— Да! Я бы с ним пошла куда скажет! — произнесла она. И пришел запах — сделала шаг? — головокружительный аромат сладкого вина — и еще, кажется, помады.
Подружка что-то зашептала Тае — я различал с дрожью отрывки: «...директора сын... из наших ни с кем еще не гулял!»
— Ну и что? — хрипло проговорила Тая и сделала еще шаг. И теперь стояла вплотную к моей спине и дышала мне в ухо.
Дыхание было прерывистым и горячим. Она стояла на расстоянии груди, и расстояние это как раз и было заполнено ее грудью. Я чувствовал мягкость и вместе с тем — упругость ее кончиков. Но не поворачивался. Уж теперь-то совсем нечего было сказать — из доступного мне лексикона.

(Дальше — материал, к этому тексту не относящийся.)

(** C10.  If the backend answers some page with a success whose body is not
    an array, or is an array of fewer than 200 rows (an empty one included),
    [fetchAllSongs] terminates: from some amount of fuel on the run ends,
    and always in the same way.  When the pages before page [k + 1] are
    successes with arrays of at least 200 rows: if page [k + 1] is such a
    last page, the pages [1 .. k + 1] are requested in increasing order and
    the result is the concatenation of their rows in that order, the rows of
    the last page included (a body that is not an array has no rows); if
    page [k + 1] comes back with a non-success status, the call throws the
    error [/api/songs failed: <status>]. *)
Theorem fetchAllSongs_pages (e : env) (w : world) :
  (forall n : nat,
     last_page (page_answer e (1 + Z.of_nat n)) = true ->
     exists fuel0 : nat, forall fuel : nat, (fuel0 <= fuel)%nat ->
       result (fetchAllSongs e fuel w) <> OutOfFuel
       ∧ fetchAllSongs e fuel w = fetchAllSongs e fuel0 w)
  ∧ (forall k : nat,
       (forall i : nat, (i < k)%nat ->
          full_page (page_answer e (1 + Z.of_nat i)) = true) ->
       (last_page (page_answer e (1 + Z.of_nat k)) = true ->
        forall fuel : nat, (k < fuel)%nat ->
          result (fetchAllSongs e fuel w)
            = Return (concat (map (fun p => rows_of (page_answer e p))
                                  (pages_from 1 (S k))))
          ∧ reqs (after (fetchAllSongs e fuel w))
              = (reqs w ++ map (songs_request e) (pages_from 1 (S k)))%list)
       ∧ (forall (st : Z) (body : option value),
            page_answer e (1 + Z.of_nat k) = Response st body -> ok st = false ->
            forall fuel : nat, (k < fuel)%nat ->
              result (fetchAllSongs e fuel w)
                = Throw (Error ("/api/songs failed: " +:+ string_of_Z st))
              ∧ reqs (after (fetchAllSongs e fuel w))
                  = (reqs w ++ map (songs_request e) (pages_from 1 (S k)))%list)).
Proof.
  unfold fetchAllSongs. split.
  - intros n Hlast. exists (S n). intros fuel Hfuel.
    pose proof (loop_ends e n 1 [] w Hlast) as Hends.
    rewrite (loop_enough_fuel e (S n) fuel 1 [] w Hends Hfuel). now split.
  - intros k Hfull. split.
    + intros Hlast fuel Hfuel.
      pose proof (loop_run e k 1 [] w Hfull (last_not_full _ Hlast)) as Hrun.
      rewrite (last_page_end _ _ Hlast) in Hrun.
      rewrite (loop_enough_fuel e (S k) fuel 1 [] w); [| rewrite Hrun; discriminate | lia].
      rewrite Hrun. simpl. split; [| reflexivity].
      f_equal. symmetry. apply (rows_upto_snoc e 1 k).
    + intros st body Hanswer Hok fuel Hfuel.
      assert (Hnot : full_page (page_answer e (1 + Z.of_nat k)) = false)
        by (rewrite Hanswer; now apply failed_not_full).
      pose proof (loop_run e k 1 [] w Hfull Hnot) as Hrun.
      rewrite Hanswer in Hrun. unfold page_end in Hrun. rewrite Hok in Hrun.
      rewrite (loop_enough_fuel e (S k) fuel 1 [] w); [| rewrite Hrun; discriminate | lia].
      rewrite Hrun. now split.
Qed.

Lemma fetchAllSongs_pages_witness :
  result (fetchAllSongs (example_songs_env two_pages) 5 (example_world [] None))
    = Return (repeat (example_song 1) 200 ++ [example_song 2])%list
  ∧ result (fetchAllSongs (example_songs_env failing_second_page) 5 (example_world [] None))
      = Throw (Error "/api/songs failed: 500")
  ∧ (exists fuel0 : nat, forall fuel : nat, (fuel0 <= fuel)%nat ->
       result (fetchAllSongs (example_songs_env two_pages) fuel (example_world [] None))
         <> OutOfFuel).
Proof.
  split; [| split].
  - destruct (proj2 (fetchAllSongs_pages (example_songs_env two_pages)
                       (example_world [] None)) 1%nat) as [Hlast _].
    { intros i Hi. destruct i; [vm_compute; reflexivity | lia]. }
    destruct (Hlast eq_refl 5%nat) as [Hresult _]; [lia |].
    rewrite Hresult. vm_compute. reflexivity.
  - destruct (proj2 (fetchAllSongs_pages (example_songs_env failing_second_page)
                       (example_world [] None)) 1%nat) as [_ Hfails].
    { intros i Hi. destruct i; [vm_compute; reflexivity | lia]. }
    destruct (Hfails 500 None eq_refl eq_refl 5%nat) as [Hresult _]; [lia |].
    rewrite Hresult. vm_compute. reflexivity.
  - destruct (proj1 (fetchAllSongs_pages (example_songs_env two_pages)
                       (example_world [] None)) 1%nat) as [fuel0 Hfuel0].
    { vm_compute. reflexivity. }
    exists fuel0. intros fuel Hfuel. apply (Hfuel0 fuel Hfuel).
Defined.

(** * More of home.js *)

(** ** The session functions, beyond their cases *)


(** X2.  [fetchMe] leaves transport failures to its caller.  When the
    request fails at the network level, or the body of a success answer is
    not JSON, the call throws; it has sent its request, and it has neither
    triggered the login redirect nor touched the storage. *)
Theorem fetchMe_throws (e : env) (accessToken : value) (w : world) :
  (net e (me_request e accessToken) = Rejected
   ∨ exists st, net e (me_request e accessToken) = Response st None ∧ ok st = true) ->
  (result (fetchMe e accessToken w) = Throw NetworkError
   ∨ result (fetchMe e accessToken w) = Throw SyntaxError)
  ∧ ls (after (fetchMe e accessToken w)) = ls w
  ∧ ss (after (fetchMe e accessToken w)) = ss w
  ∧ navs (after (fetchMe e accessToken w)) = navs w
  ∧ reqs (after (fetchMe e accessToken w)) = (reqs w ++ [me_request e accessToken])%list.
Proof.
  intros [Hnet | (st & Hnet & Hok)].
  - rewrite (fetchMe_network_error _ _ _ Hnet). simpl. eauto 6.
  - rewrite (fetchMe_undecodable _ _ _ _ Hnet Hok). simpl. eauto 6.
Qed.

Lemma fetchMe_throws_witness :
  result (fetchMe (example_env Rejected) (VStr "T1") short_session) = Throw NetworkError
  ∧ navs (after (fetchMe (example_env (Response 200 None)) (VStr "T1") short_session)) = [].
Proof.
  split.
  - destruct (fetchMe_throws (example_env Rejected) (VStr "T1") short_session)
      as ([Hthrown | Hthrown] & _); [left; reflexivity | exact Hthrown |].
    vm_compute in Hthrown. discriminate Hthrown.
  - destruct (fetchMe_throws (example_env (Response 200 None)) (VStr "T1") short_session)
      as (_ & _ & _ & Hnavs & _); [right; exists 200; split; reflexivity |].
    exact Hnavs.
Defined.

(** ** What is written to the cache is read back *)










(** X4.  After [onLogout] the session is over for the page:
    [ensureAccessToken] finds no valid token, sends no request, returns the
    empty string and, the redirect flag being set, asks for no second
    navigation; the browser is left exactly as logout left it. *)
Theorem ensureAccessToken_after_logout (e : env) (w : world) :
  hasValidAT e (after (onLogout e w)) = false
  ∧ hasValidRT e (after (onLogout e w)) = false
  ∧ ensureAccessToken e (after (onLogout e w)) = (Return (VStr ""), after (onLogout e w)).
Proof.
  rewrite onLogout_eq. cbn [after snd].
  set (w1 := set_ls cleared (logout_sent e w)).
  set (w2 := after (redirectLogin e w1)).
  assert (Hls : ls w2 = cleared (ls w)).
  { unfold w2. rewrite (proj1 (redirectLogin_ls e w1)).
    unfold w1, logout_sent. now destruct (String.eqb (getAT w) ""). }
  pose proof (cleared_lookup (ls w)) as (H1 & _ & H3 & _).
  assert (Hat : hasValidAT e w2 = false).
  { unfold hasValidAT, getAT. now rewrite Hls, H1. }
  assert (Hrt : hasValidRT e w2 = false).
  { unfold hasValidRT, getRT. now rewrite Hls, H3. }
  split; [exact Hat |]. split; [exact Hrt |].
  rewrite (ensure_no_refresh_token _ _ Hat Hrt). f_equal.
  assert (Hflag : ss w2 !! REDIRECTING = Some "1").
  { unfold w2. rewrite (proj1 (redirectLogin_redirected e w1)). apply lookup_insert_eq. }
  unfold redirectLogin.
  destruct (decide (ss w2 !! REDIRECTING = Some "1")); [reflexivity | contradiction].
Qed.

(** ** [init] *)

(** [ensureAccessToken] asks for the redirect only when it returns the empty
    string. *)
Lemma ensure_quiet_or_empty (e : env) (w : world) :
  quiet w (after (ensureAccessToken e w))
  ∨ (result (ensureAccessToken e w) = Return (VStr "")
     ∧ redirected e w (after (ensureAccessToken e w))).
Proof.
  destruct (hasValidAT e w) eqn:Hat.
  - left. rewrite (ensure_cached _ _ Hat). split; reflexivity.
  - destruct (hasValidRT e w) eqn:Hrt.
    + set (rq := refresh_request e (getRT w)).
      destruct (net e rq) as [| st body] eqn:Hnet.
      * right. rewrite (ensure_network_error _ _ Hat Hrt Hnet).
        split; [reflexivity | apply redirected_after_sent].
      * destruct (ok st) eqn:Hok.
        -- destruct body as [data |].
           ++ pose proof (saveTokens_frame e data (sent rq w)) as (_ & Hss & Hnavs & _).
              pose proof (saveTokens_never_out_of_fuel e data (sent rq w)) as Hfuel.
              destruct (saveTokens e data (sent rq w)) as [[[] | x |] w'] eqn:Hsave;
                simpl in *; [| | congruence].
              ** left. rewrite (ensure_saved _ _ Hat Hrt _ _ _ Hnet Hok Hsave).
                 split; assumption.
              ** right. rewrite (ensure_not_saved _ _ Hat Hrt _ _ _ _ Hnet Hok Hsave).
                 split; [reflexivity |].
                 apply (redirected_same e w'); [assumption .. |].
                 apply redirectLogin_redirected.
           ++ right. rewrite (ensure_undecodable _ _ Hat Hrt _ Hnet Hok).
              split; [reflexivity | apply redirected_after_sent].
        -- right. rewrite (ensure_refused _ _ Hat Hrt _ _ Hnet Hok).
           split; [reflexivity | apply redirected_after_sent].
    + right. rewrite (ensure_no_refresh_token _ _ Hat Hrt).
      split; [reflexivity | apply redirectLogin_redirected].
Qed.

Lemma ensure_returns (e : env) (w : world) :
  exists v, ensureAccessToken e w = (Return v, after (ensureAccessToken e w)).
Proof.
  destruct (hasValidAT e w) eqn:Hat.
  - rewrite (ensure_cached _ _ Hat). eauto.
  - destruct (hasValidRT e w) eqn:Hrt.
    + destruct (ensure_refresh_result e w Hat Hrt) as [H | (st & data & _ & _ & H)];
        destruct (ensureAccessToken e w) as [r w']; simpl in H; subst r; eauto.
    + rewrite (ensure_no_refresh_token _ _ Hat Hrt). eauto.
Qed.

Поняв, что толку от меня не добьешься, по крайней мере сейчас, Тая призадумалась. Да, при всей вольности поселковых нравов смелые действия при свете дня как-то не поощрялись.
— Хорошо бы с ним встретиться на этом самом месте... часиков этак в одиннадцать! — проговорила она.
И, прижавшись еще покрепче, пооткровенней сладкой своей грудью, она отпрянула, что-то шепнула своей подруге, и, дерзко захохотав, они ушли. Я только решился глянуть им вслед. Но и этого мне хватило. Возбужденный, я шел домой. Помню, как удочка, торчавшая с плеча вверх, щелкала по свисающим с веток листьям. И тут же я начал сочинять, как мне увернуться от предстоящего сладкого ужаса — но так, чтобы было логично. Не слишком ли много я такого насочинял в своей жизни? «Ну конечно же, — внушал себе я, — не может же такого быть, что она назначила мне встречу на одиннадцать ночи? На пруду уже страшно и темно, да и можем друг друга не найти. Да в одиннадцать ведь все уже спят!» И я позорно явился туда в одиннадцать утра... Что я этим изобразил? Кроме купающихся детей, там никого не было. Выкрутился? Ну и дурак!
Больше Тая ко мне не приближалась — пустой номер! — но мучения мои лишь усилились. Однажды я ехал в грузовике на мешках картошки, которую нам с отцом продали в соседнем колхозе по дешевке. Отец был в кабине. И вдруг грузовик остановился — и, закинув пышную голую ногу, влезла она. Мазанула насмешливым взглядом — женщины отлично помнят даже несбывшееся! — и больше не поворачивалась ко мне. Она села на соседний мешок с моим, и выпятились ее бедра, раскинулись ноги. Заметив, что я смотрю, поерзав, устроилась поудобнее... или поэффектнее? И главное — я вполне мог схватить ее и повалить — и мысленно уже сделал это.
Но реально это делал не я. Однажды я пересекал поселковую площадь, как всегда, что-то выдумывая и даже бормоча. И вдруг я наткнулся... на сгустившийся воздух! Ощутил его явно и стал озираться: в чем дело? Мужики, уже что-то увидевшие, пихали плечами других, бестолковых, и подмигивали куда-то вверх. Матери, наоборот, давали пацанам подзатыльники, если те поворачивались туда. Найти объект притяжения было нелегко. Все окна правления, пыльные и небольшие, были одинаковы, но все на остановке примагнитились к одному — на третьем этаже в боковом корпусе. Там смутно было видно лицо Таи, как неясное пятно и почти неподвижное — но всех примагнитило оно. Двигалось ли оно вперед-назад? Думаю, это скорее всеми жадно домысливалось. Главное было в ее глазах, с чуть припущенными веками, в движениях как бы безвольно распущенных губ. И больше мы не видели ничего — только лицо, причем почти неподвижное: но было не оторваться. При всей похабности поселковой жизни (одних только присказок и прибауток с той поры помню множество) никто не болтал, не глумился. Все ясно вдруг ощутили, насколько настоящая страсть важнее и выше всей той пошлости, которая пытается ей мешать. С трудом я оторвал ноги и пошел. Оглядывался — она была еще там, ничего не кончалось, великое блаженство там еще продолжалось. Кто стоял сзади нее? Даже хулиганы и пьяницы вдруг поняли, что «дело не в этом» и что трепаться тут как-то мелко и позорно. А я увидел наконец эту великую силу, перед которой все склоняется, а пошлость теряется и молчит.